* PROBLEM STATEMENT
Search the data for the word "mret" and copy every line that contains it.
┏━━
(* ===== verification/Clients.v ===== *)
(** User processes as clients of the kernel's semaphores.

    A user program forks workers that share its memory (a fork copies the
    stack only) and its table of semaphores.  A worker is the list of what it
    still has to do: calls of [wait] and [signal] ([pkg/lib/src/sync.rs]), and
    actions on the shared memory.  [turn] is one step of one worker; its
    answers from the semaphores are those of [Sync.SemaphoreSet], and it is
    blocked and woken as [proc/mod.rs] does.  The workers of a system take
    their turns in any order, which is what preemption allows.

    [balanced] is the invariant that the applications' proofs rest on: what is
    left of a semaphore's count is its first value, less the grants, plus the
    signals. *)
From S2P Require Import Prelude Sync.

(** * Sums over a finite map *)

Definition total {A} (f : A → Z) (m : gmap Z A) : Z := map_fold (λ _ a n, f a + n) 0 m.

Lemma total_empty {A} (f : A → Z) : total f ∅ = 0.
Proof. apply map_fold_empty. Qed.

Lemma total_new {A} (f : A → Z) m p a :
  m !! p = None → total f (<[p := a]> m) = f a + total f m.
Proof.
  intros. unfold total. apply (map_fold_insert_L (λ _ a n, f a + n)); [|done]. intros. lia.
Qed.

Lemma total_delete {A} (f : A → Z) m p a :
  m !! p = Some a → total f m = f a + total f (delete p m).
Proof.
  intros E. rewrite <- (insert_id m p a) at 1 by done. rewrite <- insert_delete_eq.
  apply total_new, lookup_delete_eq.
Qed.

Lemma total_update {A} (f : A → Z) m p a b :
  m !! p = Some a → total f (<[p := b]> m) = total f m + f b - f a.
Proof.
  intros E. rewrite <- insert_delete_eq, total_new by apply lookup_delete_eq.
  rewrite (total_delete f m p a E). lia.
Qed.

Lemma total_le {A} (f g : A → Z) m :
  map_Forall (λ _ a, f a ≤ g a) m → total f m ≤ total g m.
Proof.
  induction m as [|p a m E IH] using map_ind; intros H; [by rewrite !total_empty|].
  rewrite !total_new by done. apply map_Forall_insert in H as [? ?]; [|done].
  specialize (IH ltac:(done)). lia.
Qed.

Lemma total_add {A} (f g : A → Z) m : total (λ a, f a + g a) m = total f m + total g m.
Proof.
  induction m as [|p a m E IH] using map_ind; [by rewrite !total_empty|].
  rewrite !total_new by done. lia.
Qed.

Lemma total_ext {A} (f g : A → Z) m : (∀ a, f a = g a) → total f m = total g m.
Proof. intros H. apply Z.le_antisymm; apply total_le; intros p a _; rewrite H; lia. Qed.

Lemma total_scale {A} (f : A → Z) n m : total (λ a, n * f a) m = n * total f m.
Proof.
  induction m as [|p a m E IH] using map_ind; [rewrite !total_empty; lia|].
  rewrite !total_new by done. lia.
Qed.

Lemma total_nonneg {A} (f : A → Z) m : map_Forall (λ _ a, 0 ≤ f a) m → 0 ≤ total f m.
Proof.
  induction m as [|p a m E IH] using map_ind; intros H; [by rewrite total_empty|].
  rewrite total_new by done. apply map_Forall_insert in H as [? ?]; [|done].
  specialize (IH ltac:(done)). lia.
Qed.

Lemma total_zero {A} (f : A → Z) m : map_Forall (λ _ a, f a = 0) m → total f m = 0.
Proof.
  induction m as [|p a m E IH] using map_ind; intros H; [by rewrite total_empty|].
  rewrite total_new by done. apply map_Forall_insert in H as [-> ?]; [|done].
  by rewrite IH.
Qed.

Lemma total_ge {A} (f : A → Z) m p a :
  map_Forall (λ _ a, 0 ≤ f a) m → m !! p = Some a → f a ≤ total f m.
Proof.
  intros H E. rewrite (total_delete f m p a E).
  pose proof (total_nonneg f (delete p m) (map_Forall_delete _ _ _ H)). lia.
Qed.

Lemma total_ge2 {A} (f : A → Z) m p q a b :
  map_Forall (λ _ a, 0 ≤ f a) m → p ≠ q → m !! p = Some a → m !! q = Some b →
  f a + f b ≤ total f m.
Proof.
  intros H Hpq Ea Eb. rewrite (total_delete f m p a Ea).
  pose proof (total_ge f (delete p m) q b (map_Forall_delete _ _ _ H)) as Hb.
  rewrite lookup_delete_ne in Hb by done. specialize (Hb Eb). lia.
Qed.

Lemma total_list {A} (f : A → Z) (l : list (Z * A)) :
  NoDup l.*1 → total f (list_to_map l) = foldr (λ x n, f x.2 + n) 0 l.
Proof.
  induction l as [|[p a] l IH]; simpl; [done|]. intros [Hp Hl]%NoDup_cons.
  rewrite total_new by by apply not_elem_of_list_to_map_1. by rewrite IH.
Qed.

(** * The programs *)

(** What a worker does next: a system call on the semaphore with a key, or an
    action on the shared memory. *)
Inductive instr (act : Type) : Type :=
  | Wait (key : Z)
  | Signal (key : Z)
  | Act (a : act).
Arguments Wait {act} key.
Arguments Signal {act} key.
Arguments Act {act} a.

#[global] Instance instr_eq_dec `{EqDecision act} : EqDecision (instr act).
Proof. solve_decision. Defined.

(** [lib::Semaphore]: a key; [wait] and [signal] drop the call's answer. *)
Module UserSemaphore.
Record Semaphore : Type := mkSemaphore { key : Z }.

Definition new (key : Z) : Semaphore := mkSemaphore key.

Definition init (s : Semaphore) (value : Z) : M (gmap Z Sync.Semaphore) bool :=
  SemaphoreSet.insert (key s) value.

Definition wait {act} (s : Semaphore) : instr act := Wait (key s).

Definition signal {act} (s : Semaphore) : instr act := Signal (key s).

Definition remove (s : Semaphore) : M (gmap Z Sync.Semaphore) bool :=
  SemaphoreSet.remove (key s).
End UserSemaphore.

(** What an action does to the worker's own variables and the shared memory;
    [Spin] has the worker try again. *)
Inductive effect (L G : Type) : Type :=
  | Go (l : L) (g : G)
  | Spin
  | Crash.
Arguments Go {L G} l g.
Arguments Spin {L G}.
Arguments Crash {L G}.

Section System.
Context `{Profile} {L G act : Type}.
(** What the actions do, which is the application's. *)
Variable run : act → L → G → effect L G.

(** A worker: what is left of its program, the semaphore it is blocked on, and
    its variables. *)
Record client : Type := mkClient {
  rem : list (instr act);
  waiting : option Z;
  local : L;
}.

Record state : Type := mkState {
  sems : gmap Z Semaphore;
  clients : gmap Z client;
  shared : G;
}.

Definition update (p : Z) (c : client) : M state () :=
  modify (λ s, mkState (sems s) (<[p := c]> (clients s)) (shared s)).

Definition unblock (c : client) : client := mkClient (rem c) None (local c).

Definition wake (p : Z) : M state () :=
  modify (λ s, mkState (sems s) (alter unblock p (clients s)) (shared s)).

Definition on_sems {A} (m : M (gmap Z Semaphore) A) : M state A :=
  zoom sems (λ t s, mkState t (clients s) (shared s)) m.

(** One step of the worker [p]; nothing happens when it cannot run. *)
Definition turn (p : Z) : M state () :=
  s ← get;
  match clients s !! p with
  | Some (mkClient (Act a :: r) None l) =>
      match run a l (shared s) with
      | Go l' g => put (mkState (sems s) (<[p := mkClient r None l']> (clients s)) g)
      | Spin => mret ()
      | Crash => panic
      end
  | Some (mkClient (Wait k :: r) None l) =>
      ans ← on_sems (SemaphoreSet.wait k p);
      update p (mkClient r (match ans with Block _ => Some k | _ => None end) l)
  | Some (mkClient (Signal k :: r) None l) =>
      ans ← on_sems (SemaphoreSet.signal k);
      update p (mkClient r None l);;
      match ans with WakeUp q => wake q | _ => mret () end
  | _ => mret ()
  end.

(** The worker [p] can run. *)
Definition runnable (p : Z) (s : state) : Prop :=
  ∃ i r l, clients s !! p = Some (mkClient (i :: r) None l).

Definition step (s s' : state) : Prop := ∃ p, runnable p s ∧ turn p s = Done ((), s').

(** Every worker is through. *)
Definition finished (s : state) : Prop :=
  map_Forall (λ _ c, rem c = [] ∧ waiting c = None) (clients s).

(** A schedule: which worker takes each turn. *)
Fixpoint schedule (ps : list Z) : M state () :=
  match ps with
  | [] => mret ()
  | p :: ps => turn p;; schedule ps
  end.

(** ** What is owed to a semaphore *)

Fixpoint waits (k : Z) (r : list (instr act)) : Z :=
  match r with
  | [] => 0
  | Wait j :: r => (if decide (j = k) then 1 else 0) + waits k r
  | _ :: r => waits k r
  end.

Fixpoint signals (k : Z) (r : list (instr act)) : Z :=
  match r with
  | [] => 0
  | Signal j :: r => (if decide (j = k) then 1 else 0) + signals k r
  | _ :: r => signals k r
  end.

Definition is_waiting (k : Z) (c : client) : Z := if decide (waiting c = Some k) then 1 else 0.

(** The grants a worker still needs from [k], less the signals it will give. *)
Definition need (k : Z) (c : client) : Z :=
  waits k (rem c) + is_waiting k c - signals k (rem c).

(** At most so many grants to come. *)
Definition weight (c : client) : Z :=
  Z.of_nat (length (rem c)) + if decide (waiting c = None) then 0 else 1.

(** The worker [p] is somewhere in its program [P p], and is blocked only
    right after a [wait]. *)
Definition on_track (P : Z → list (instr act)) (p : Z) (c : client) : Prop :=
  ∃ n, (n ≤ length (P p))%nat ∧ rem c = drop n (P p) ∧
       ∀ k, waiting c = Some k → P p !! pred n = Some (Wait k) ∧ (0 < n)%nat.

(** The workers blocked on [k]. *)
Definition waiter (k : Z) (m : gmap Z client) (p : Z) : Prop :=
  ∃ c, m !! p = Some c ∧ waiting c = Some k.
┗━━
* OUTPUT OF THE EXERCISE
      | Spin => mret ()
      match ans with WakeUp q => wake q | _ => mret () end
  | _ => mret ()
  | [] => mret ()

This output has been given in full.